[Data supplied]

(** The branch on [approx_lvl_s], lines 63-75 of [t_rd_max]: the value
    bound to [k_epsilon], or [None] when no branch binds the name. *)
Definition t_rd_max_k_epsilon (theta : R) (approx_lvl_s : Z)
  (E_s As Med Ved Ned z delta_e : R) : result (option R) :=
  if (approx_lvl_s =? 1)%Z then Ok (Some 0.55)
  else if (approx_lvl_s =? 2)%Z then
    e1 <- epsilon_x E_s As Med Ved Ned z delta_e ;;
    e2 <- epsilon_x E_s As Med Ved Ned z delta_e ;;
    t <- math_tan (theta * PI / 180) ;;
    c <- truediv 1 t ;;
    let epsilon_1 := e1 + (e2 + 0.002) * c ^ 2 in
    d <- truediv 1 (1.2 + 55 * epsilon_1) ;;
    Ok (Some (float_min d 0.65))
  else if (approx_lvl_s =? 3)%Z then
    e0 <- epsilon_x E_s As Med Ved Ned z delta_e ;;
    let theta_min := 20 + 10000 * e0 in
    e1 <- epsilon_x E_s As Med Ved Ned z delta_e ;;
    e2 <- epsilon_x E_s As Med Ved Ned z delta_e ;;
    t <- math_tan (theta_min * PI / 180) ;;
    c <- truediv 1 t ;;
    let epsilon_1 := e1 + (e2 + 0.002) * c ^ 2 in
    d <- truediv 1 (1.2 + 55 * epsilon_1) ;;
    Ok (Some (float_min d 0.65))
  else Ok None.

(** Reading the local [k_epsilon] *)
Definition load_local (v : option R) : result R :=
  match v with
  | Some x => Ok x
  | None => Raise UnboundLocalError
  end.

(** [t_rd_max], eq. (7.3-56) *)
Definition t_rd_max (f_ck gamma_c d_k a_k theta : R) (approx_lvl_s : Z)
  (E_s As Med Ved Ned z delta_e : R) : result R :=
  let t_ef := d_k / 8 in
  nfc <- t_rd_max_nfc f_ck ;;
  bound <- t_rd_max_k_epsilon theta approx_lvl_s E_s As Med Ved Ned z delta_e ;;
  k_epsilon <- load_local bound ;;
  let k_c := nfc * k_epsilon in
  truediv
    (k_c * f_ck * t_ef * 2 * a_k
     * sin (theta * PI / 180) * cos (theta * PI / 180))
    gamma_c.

[/Data supplied]
[Data supplied]

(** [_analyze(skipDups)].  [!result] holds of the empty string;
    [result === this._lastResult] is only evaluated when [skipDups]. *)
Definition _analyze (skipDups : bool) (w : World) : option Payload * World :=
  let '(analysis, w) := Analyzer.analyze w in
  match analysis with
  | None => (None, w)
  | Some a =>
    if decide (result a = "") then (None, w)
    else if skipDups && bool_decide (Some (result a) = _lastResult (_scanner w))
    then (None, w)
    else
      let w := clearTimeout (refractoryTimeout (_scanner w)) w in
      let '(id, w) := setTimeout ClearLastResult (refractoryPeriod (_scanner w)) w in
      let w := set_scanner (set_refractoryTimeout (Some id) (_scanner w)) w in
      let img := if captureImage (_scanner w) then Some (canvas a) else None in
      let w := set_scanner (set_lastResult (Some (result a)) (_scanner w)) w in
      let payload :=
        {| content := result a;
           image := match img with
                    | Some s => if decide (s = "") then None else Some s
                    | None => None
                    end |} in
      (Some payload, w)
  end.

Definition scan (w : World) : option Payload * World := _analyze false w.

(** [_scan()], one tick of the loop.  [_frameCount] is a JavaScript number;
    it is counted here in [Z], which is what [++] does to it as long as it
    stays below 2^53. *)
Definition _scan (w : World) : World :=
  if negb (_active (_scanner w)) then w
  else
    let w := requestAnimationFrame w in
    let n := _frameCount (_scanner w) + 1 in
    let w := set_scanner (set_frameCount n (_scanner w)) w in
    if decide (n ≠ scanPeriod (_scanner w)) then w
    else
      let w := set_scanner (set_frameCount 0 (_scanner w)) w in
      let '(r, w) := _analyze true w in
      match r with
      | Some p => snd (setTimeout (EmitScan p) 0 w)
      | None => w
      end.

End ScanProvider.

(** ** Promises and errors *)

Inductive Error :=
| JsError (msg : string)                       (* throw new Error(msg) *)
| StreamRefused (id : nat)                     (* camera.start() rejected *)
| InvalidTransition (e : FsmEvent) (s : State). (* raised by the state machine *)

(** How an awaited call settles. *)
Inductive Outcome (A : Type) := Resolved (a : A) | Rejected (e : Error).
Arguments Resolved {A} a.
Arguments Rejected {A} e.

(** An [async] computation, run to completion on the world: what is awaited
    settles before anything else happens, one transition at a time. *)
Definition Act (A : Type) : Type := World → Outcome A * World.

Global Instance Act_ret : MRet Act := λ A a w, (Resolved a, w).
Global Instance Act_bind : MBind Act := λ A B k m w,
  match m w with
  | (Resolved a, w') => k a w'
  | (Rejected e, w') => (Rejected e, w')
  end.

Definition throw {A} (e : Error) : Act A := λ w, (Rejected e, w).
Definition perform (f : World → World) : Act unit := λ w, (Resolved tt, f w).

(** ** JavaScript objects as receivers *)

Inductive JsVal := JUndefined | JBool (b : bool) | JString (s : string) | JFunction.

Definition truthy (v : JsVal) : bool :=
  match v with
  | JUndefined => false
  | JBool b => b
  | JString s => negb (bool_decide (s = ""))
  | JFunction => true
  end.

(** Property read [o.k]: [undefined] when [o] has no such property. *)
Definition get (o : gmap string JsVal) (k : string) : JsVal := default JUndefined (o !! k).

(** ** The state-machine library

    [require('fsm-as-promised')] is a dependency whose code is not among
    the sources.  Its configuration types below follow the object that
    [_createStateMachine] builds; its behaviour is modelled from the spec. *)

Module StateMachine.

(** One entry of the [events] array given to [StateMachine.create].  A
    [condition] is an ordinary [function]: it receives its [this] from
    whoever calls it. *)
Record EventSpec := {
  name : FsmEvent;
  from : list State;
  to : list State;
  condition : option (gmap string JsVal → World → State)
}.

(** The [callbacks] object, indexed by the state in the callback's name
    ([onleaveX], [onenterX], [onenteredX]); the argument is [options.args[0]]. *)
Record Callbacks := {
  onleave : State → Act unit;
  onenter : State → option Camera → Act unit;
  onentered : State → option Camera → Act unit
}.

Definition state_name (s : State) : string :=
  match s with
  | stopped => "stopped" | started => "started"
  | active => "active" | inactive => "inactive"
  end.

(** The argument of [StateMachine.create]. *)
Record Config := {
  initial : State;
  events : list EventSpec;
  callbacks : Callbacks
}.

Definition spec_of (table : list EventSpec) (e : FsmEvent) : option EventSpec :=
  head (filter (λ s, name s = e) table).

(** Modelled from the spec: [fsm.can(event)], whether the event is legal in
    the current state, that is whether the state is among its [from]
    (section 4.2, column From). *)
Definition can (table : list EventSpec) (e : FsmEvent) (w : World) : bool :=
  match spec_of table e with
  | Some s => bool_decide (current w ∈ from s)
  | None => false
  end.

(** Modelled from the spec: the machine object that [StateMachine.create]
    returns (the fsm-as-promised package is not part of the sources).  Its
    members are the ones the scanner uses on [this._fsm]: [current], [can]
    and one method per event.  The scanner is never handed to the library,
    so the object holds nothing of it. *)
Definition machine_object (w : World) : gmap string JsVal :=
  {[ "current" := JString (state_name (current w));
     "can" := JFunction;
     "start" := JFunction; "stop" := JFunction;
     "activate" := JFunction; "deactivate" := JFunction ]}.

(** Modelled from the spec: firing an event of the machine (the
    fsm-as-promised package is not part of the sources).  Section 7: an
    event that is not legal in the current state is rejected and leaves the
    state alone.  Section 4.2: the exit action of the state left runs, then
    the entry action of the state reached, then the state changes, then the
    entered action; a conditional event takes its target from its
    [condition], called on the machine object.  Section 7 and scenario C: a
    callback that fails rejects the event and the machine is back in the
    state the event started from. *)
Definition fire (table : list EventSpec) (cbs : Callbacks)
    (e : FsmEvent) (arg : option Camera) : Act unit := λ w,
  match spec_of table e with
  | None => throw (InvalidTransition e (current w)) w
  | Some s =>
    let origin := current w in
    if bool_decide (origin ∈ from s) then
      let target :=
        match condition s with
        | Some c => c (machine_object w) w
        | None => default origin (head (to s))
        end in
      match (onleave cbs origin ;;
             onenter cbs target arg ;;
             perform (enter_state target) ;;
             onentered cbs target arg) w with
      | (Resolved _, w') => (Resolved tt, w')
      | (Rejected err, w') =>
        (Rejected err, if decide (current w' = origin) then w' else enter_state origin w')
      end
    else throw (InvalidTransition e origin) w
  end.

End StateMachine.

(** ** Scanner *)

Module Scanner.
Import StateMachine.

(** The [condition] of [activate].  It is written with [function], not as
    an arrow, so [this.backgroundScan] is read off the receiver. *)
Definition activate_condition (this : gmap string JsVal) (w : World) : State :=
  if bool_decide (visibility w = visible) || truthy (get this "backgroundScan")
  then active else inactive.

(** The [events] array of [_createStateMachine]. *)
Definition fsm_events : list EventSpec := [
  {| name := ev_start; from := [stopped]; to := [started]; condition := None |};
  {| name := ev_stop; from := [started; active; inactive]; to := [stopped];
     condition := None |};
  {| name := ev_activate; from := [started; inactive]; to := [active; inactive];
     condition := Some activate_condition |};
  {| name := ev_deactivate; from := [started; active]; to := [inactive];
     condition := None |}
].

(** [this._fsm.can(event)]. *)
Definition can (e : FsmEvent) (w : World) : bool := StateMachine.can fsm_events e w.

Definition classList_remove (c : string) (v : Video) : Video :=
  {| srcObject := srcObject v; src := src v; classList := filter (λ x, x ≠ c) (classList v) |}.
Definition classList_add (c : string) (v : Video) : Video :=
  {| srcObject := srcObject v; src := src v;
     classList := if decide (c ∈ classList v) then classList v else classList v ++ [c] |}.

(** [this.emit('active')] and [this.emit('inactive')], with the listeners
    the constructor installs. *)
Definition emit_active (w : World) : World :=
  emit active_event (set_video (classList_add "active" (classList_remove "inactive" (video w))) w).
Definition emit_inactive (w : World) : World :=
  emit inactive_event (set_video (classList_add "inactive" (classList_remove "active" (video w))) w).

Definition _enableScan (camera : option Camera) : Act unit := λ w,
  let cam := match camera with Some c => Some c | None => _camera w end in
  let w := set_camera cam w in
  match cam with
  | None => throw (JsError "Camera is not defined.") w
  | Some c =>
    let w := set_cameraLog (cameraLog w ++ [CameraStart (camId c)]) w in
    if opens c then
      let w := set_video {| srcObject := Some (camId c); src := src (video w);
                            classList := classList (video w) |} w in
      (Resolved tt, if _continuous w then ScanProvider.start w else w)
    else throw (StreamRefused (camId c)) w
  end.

[/Data supplied]
[Data supplied]

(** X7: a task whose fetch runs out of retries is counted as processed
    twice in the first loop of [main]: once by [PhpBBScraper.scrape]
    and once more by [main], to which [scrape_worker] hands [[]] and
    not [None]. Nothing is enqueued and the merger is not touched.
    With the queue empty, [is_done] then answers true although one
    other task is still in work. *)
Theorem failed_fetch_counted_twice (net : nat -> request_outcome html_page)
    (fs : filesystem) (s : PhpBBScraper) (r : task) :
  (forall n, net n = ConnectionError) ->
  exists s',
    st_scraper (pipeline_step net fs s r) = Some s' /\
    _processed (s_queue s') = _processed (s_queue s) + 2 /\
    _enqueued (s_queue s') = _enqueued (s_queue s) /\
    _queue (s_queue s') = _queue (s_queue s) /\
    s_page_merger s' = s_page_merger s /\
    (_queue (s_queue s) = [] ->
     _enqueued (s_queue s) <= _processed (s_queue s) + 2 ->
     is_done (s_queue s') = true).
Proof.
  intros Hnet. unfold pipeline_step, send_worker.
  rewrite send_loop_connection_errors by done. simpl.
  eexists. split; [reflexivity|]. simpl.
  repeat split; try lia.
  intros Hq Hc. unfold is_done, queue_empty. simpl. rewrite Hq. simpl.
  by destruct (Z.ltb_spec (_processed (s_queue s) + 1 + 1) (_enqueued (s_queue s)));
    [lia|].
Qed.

[/Data supplied]

Copy the records above exactly, beginning at the line that contains "(Resolved tt, w')" and stopping after the line that contains "if bool_decide (visibility".

      | (Resolved _, w') => (Resolved tt, w')
      | (Rejected err, w') =>
        (Rejected err, if decide (current w' = origin) then w' else enter_state origin w')
      end
    else throw (InvalidTransition e origin) w
  end.

End StateMachine.

(** ** Scanner *)

Module Scanner.
Import StateMachine.

(** The [condition] of [activate].  It is written with [function], not as
    an arrow, so [this.backgroundScan] is read off the receiver. *)
Definition activate_condition (this : gmap string JsVal) (w : World) : State :=
  if bool_decide (visibility w = visible) || truthy (get this "backgroundScan")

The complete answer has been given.